In my experience, getting to $10M dollars should be the real goal and that proves to be quite a bit more challenging because this takes some real scale and the skills from 0 to $1M are quite a bit different that say the skills from $5M to $10M range....the job of CEO is completely different between the two and most people don't prove to be good at both types of the "jobs".....so the company hits a ceiling and never quite gets there.

Another way of saying same. If employees are in your future, focus on revenue per employee (RPE).

Napkin math: sub-$100k RPE and your wee company is nominally profitable after salaries, fixed & variable costs. Greater than $100k per employee, profits scale nicely.

While nice to talk about the Goog's RPE ($1 mil '08), I prefer to "fish" for company ideas a little closer to Earth. For inspiration, Inc 5000 companies with 50 or fewer employees, sorted by revenue:


I agree on RPE, but the data on the Inc. website is highly suspect, however, with regard to number of employees.

I did a random sampling of several companies that had tons of revenue with just 1 or 2 employees and checked out their websites and the Inc. data is flat out wrong in many cases.


this company is listed as 3 employees on INC., there's 4 in their management section alone...seems INC maybe has PUBLICLY listed employees, and is not counting the chairman...

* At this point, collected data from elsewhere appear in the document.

(* ===== verification/VfsExt2.v ===== *)
(** The ext2 driver behind the virtual file system layer: the table of callbacks of
    the driver (the end of [ext2_create_node], [ext2_init]) as an instance of
    [FileSystem], and what a program sees that creates a file by its path,
    writes it, opens it again and reads it. *)
From S2P Require Import Prelude Vfs VfsSpec Ext2 Ext2Disk Ext2Alloc Ext2Vol Ext2Inode Ext2File Ext2Data Ext2Dir Ext2Ops.

(** ** The callbacks *)
(** [ext2_vfs_open] does nothing. *)
Definition ext2_vfs_open (node : vfs_node) (flags : Z) : Z := 0.
Definition callback_result (r : bool * (ext2_fs_t * vfs_node)) : Z * (disk * ext2_fs_t * vfs_node) :=
  let '(ok, (fs, node)) := r in (if ok : bool then 0 else -1, (fs.(device), fs, node)).
#[export] Instance ext2_fs_type : FileSystem unit disk ext2_fs_t vfs_node vfs_dirent := {
  fs_mount _ _ d := match ext2_mount d with Some fs => (fs.(device), Some fs) | None => (d, None) end;
  fs_unmount _ fs d := ext2_unmount (with_device fs d);
  fs_get_root _ fs d := ext2_get_root (with_device fs d);
  nd_type := vn_type;
  nd_size := vn_size;
  nd_dir_ops node := node.(vn_type) =? VFS_DIRECTORY;
  nd_finddir d fs node name := ext2_vfs_finddir (with_device fs d) node name;
  nd_readdir d fs node index := ext2_vfs_readdir (with_device fs d) node index;
  nd_create d fs node name := callback_result (ext2_vfs_create (with_device fs d) node name);
  nd_mkdir d fs node name := callback_result (ext2_vfs_mkdir (with_device fs d) node name);
  nd_unlink d fs node name := callback_result (ext2_vfs_unlink (with_device fs d) node name);
  nd_open := ext2_vfs_open;
  nd_read d fs node offset size := ext2_vfs_read (with_device fs d) node offset size;
  nd_write d fs node offset buffer :=
    let '(r, (fs, node)) := ext2_vfs_write (with_device fs d) node offset buffer in (r, (fs.(device), fs, node));
  ent_name := d_name;
  ent_type := d_type
}.
(** The state with the ext2 driver as the only one. *)
Definition ext2_vfs : Type := vfs unit disk ext2_fs_t vfs_node.
(** "ext2" *)
Definition ext2_name : list Z := [101; 120; 116; 50].
Definition ext2_init (s : ext2_vfs) : ext2_vfs := (vfs_register_fs (mk_filesystem ext2_name tt) s).2.
(** ** Every call keeps the invariant *)
Lemma close_grows node v : grows v (vfs_close node v).2.
Proof. destruct node; [apply set_refcount_grows|apply vfs_grows_refl]. Qed.
Lemma create_grows path v : grows v (vfs_create path v).2.
Proof. unfold vfs_create. destruct (negb _); [apply vfs_grows_refl|apply in_parent_grows]. Qed.
Lemma mkdir_grows path v : grows v (vfs_mkdir path v).2.
Proof. unfold vfs_mkdir. destruct (negb _); [apply vfs_grows_refl|apply in_parent_grows]. Qed.
Lemma open_valid path flags v p v' : vfs_open path flags v = (Some p, v') -> 0 <= p < zlen v'.(nodes).
Proof.
  unfold vfs_open. destruct (vfs_resolve_path path v) as [[q|] v1]; [|done]. destruct (rd (nodes v1) q) as [o|] eqn:Ho; [|done].
  destruct (negb _); [done|]. intros [= <- <-]. unfold set_refcount. rewrite Ho. cbn. rewrite zlen_wr. by eapply rd_Some_range.
Qed.
Lemma keeps_sock k : keeps (sock_of k : call F D C N _).
Proof. apply keeps_net. Qed.
Lemma keeps_open path flags : keeps (sys_open table_ok path flags).
Proof.
  unfold sys_open. apply keeps_bind; [apply keeps_init|intros _]. destruct path as [path|]; [|apply keeps_ret]. intros s I.
  unfold bind at 1, run_vfs at 1. pose proof (open_grows path (u32 flags) (files s)) as G. destruct (vfs_open path (u32 flags) (files s)) as [[p|] v] eqn:Eo; cbn [snd] in G.
  - refine (install_ok table_ok (bind (run_vfs (vfs_close (Some p))) (fun _ => ret (-1))) (fun d => mk_fd FILE_TYPE_FILE (u32 flags) 0 (P_NODE p) d.(fd_ref_count)) ret _ _ _ _ _).
    + by apply inv_files.
    + keep. apply close_grows.
    + intros fd. apply keeps_ret.
    + exists p. split; [done|]. by eapply open_valid.
  - eexists _, _. split; [done|]. by apply inv_files.
Qed.
Lemma keeps_read fd buf count : keeps (sys_read table_ok fd buf count).
Proof.
  unfold sys_read. apply keeps_bind; [apply keeps_init|intros _]. destruct (bool_decide _ || _) eqn:Eb; [apply keeps_ret|]. apply orb_false_iff in Eb as [_ Hb].
  pose proof (bad_fd_false _ Hb) as Hr. apply keeps_fd_at; [done|]. intros s t d I Et Hd O. destruct (fd_type d) eqn:Ty; try by apply keeps_ret.
  destruct (fd_vfs_node d) as [p|] eqn:Ep; [|by apply keeps_ret]. unfold bind at 1, get. destruct (vfs_read _ _ _ _) as [data|]; [|by apply keeps_ret].
  assert (H3 : 3 <= fd). { destruct (decide (fd < 3)); [|lia]. rewrite (fo_std _ _ O) in Hd by lia. injection Hd as <-. done. }
  unfold bind, set_fd. destruct (0 <? s32 (zlen data)); [|by apply keeps_ret]. rewrite Et. eexists _, _. split; [done|]. apply inv_set; auto.
  pose proof (fo_good _ _ O fd d H3 Hd) as Gd. unfold fd_good in *. cbn. by rewrite Ty in *.
Qed.
Lemma keeps_chdir path : keeps (sys_chdir path : call F D C N _).
Proof.
  unfold sys_chdir. destruct path as [path|]; [|apply keeps_ret]. intros s I. unfold bind at 1, get. cbn iota beta.
  assert (Ab : cwd_ok (absolute (current_working_dir s) path)).
  { destruct (in_cwd _ I) as [Ha Hl]. unfold cwd_ok, absolute. destruct (is_absolute path) eqn:Hp.
    - destruct path; [done|]. split; [done|]. unfold zlen. rewrite length_take. unfold PATH_ROOM, VFS_MAX_PATH in *. lia.
    - split; [|unfold zlen; rewrite length_take; unfold PATH_ROOM, VFS_MAX_PATH in *; lia]. destruct (current_working_dir s) as [|c cwd]; [done|].
      cbn [is_absolute] in *. by destruct (_ && _). }
  revert s I Ab. intros s I Ab. unfold bind at 1, run_vfs. pose proof (resolve_grows (absolute (current_working_dir s) path) (files s)) as G.
  destruct (vfs_resolve_path _ _) as [[p|] v]; cbn [snd] in G; [|eexists _, _; split; [done|by apply inv_files]].
  unfold bind, get. destruct (negb _); [eexists _, _; split; [done|by apply inv_files]|]. eexists _, _. split; [done|].
  destruct (inv_files _ _ G I) as [T In Cl Cw]. constructor; auto. cbn. destruct Ab as [A1 A2]. rewrite take_ge; [done|].
  unfold zlen in A2. unfold PATH_ROOM, VFS_MAX_PATH in *. lia.
Qed.
Lemma keeps_readdir path index entry : keeps (sys_readdir path index entry : call F D C N _).
Proof. unfold sys_readdir. keep; [apply resolve_grows|apply finddir_grows]. Qed.
Lemma keeps_socket kmalloc_ok domain type protocol : keeps (sys_socket table_ok kmalloc_ok domain type protocol : call F D C N _).
Proof.
  unfold sys_socket. keep. refine (keeps_install table_ok (bind (run_net _) (fun _ => ret (-1))) (fun d => mk_fd FILE_TYPE_SOCKET O_RDWR d.(fd_position) (P_SOCKET _) d.(fd_ref_count))
    (fun fd => bind (set_server _ fd) (fun _ => ret fd)) _ _ _); [keep|intros; keep|intros v; by eexists].
Qed.
Lemma keeps_accept wait fd addr : keeps (sys_accept table_ok wait fd addr : call F D C N _).
Proof.
  unfold sys_accept. keep; try apply keeps_sock. refine (keeps_install table_ok (bind (run_net _) (fun _ => ret (-1, None)))
    (fun d => mk_fd FILE_TYPE_SOCKET O_RDWR d.(fd_position) (P_SOCKET _) d.(fd_ref_count))
    (fun fd => bind (sock_of _) (fun k => ret (fd, _))) _ _ _); [keep|intros; keep; apply keeps_sock|intros v; by eexists].
Qed.
Lemma keeps_recv_wait waits k : keeps (recv_wait waits k : call F D C N _).
Proof. induction waits as [|w waits IH]; cbn [recv_wait]; keep; try apply keeps_sock. apply IH. Qed.
Lemma keeps_recv waits fd len : keeps (sys_recv waits fd len : call F D C N _).
Proof. unfold sys_recv. keep; try apply keeps_sock; apply keeps_recv_wait. Qed.
Lemma keeps_close fd : keeps (sys_close fd : call F D C N _).
Proof.
  unfold sys_close. destruct (bad_fd fd) eqn:Hb; [apply keeps_ret|]. apply bad_fd_false in Hb. destruct (Z.ltb_spec fd 3); [apply keeps_ret|].
  apply keeps_bind; [apply keeps_get|]. intros s0. destruct (fd_table s0); [|apply keeps_ret]. apply keeps_fd_at; [done|]. intros s t d I _ _ _.
  revert s I. match goal with |- forall s, inv s -> exists a s', ?m s = _ /\ _ => change (keeps m) end.
  keep; try apply keeps_sock; try (apply keeps_free; lia). apply close_grows.
Qed.
(** ** Programs as sequences of calls *)
Inductive request :=
  | R_write (fd : Z) (buf : list Z) (count : Z)
  | R_open (path : option (list Z)) (flags : Z)
  | R_read (fd : Z) (buf : option unit) (count : Z)
  | R_mkdir (path : option (list Z))
  | R_create (path : option (list Z))
  | R_getcwd (buf : option unit) (size : Z)
  | R_chdir (path : option (list Z))
  | R_readdir (path : option (list Z)) (index : Z) (entry : option unit)
  | R_socket (kmalloc_ok : Z -> bool) (domain type protocol : Z)
  | R_bind (fd : Z) (addr : option Z) (len : Z)
  | R_listen (fd backlog : Z)
  | R_accept (wait : net * tcp -> bool * (net * tcp)) (fd : Z) (addr : option unit)
  | R_recv (waits : list (net * tcp -> net * tcp)) (fd len : Z)
  | R_send (fd : Z) (buf : list Z)
  | R_close (fd : Z).
Definition ignore {A} (m : call F D C N A) : call F D C N unit := bind m (fun _ => ret tt).
Definition exec (r : request) : call F D C N unit :=
  match r with
  | R_write fd buf count => ignore (sys_write fd buf count)
  | R_open path flags => ignore (sys_open table_ok path flags)
  | R_read fd buf count => ignore (sys_read table_ok fd buf count)
  | R_mkdir path => ignore (sys_mkdir path)
  | R_create path => ignore (sys_create path)
  | R_getcwd buf size => ignore (sys_getcwd buf size)
  | R_chdir path => ignore (sys_chdir path)
  | R_readdir path index entry => ignore (sys_readdir path index entry)
  | R_socket kmalloc_ok domain type protocol => ignore (sys_socket table_ok kmalloc_ok domain type protocol)
  | R_bind fd addr len => ignore (sys_bind table_ok fd addr len)
  | R_listen fd backlog => ignore (sys_listen fd backlog)
  | R_accept wait fd addr => ignore (sys_accept table_ok wait fd addr)
  | R_recv waits fd len => ignore (sys_recv waits fd len)
  | R_send fd buf => ignore (sys_send fd buf)
  | R_close fd => ignore (sys_close fd)
  end.
Fixpoint exec_all (rs : list request) : call F D C N unit :=
  match rs with [] => ret tt | r :: rs' => bind (exec r) (fun _ => exec_all rs') end.
Lemma keeps_exec r : keeps (exec r).
Proof.
  destruct r; cbn [exec]; unfold ignore; (apply keeps_bind; [|intros; apply keeps_ret]).
  - apply keeps_ret.
  - apply keeps_open.
  - apply keeps_read.
  - unfold sys_mkdir. keep. apply mkdir_grows.
  - unfold sys_create. keep. apply create_grows.
  - unfold sys_getcwd. keep.
  - apply keeps_chdir.
  - apply keeps_readdir.
  - apply keeps_socket.
  - unfold sys_bind. keep; apply keeps_sock.
  - unfold sys_listen. keep; apply keeps_sock.
  - apply keeps_accept.
  - apply keeps_recv.
  - unfold sys_send. keep; apply keeps_sock.
  - apply keeps_close.
Qed.
Lemma keeps_exec_all rs : keeps (exec_all rs).
Proof. induction rs as [|r rs IH]; cbn [exec_all]; [apply keeps_ret|]. apply keeps_bind; [apply keeps_exec|done]. Qed.
(** The state before the first call. *)
Definition boot v (n : net * tcp) : sys F D C N := mk_sys None false None (-1) false [SLASH] v n.
Lemma boot_inv v n : exists s, fd_table_init true (boot v n) = Some (tt, s) /\ inv s.
Proof.
  eexists. split; [done|]. destruct (inv_init v) as [Cw O]. constructor; auto. by exists initial_fds.
Qed.
(** Until a call has allocated the table, the calls on sockets that do not do
    so themselves follow a null pointer. *)
Lemma socket_calls_fault v n fd : 0 <= fd < MAX_FD ->
  sys_listen fd 0 (boot v n) = None /\ (forall buf, sys_send fd buf (boot v n) = None) /\ (forall waits len, sys_recv waits fd len (boot v n) = None) /\
  (forall wait addr, sys_accept table_ok wait fd addr (boot v n) = None).
Proof.
  intros Hf. unfold sys_listen, sys_send, sys_recv, sys_accept, with_socket, bad_fd.
  rewrite (proj2 (Z.ltb_ge fd 0)), (proj2 (Z.leb_gt MAX_FD fd)) by lia. done.
Qed.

Interesting. Can you elaborate how exactly job changes from 0 to $1 M as compared to $5 M or $10 M range?

I can tell you from experience... the job changes from making to managing. (c.f. http://www.paulgraham.com/makersschedule.html)

I would guess that the job changes from managing people to managing managers.

Yes, that is definitely part of it.

As stated by another reply, part of it definitely is the shift from managing people to managing managers.

The other main shift is that the scope of what you are doing goes beyond what one person can keep in their head. You can't know everything going on any more and you can't be telling people exactly what to do.

The closest analogy I can come up with it that it's kind of the like difference between "procedural programming" which you can get away with for the $1M company as compared "object-oriented programming" for the $10M+ company.

You can't possibly know every detail of every object's design and at the same time you need to have techniques to discover how well all the objects in the company are being constructed and acting as the "system engineer" making sure all the "objects" (ie: teams) still interface together well.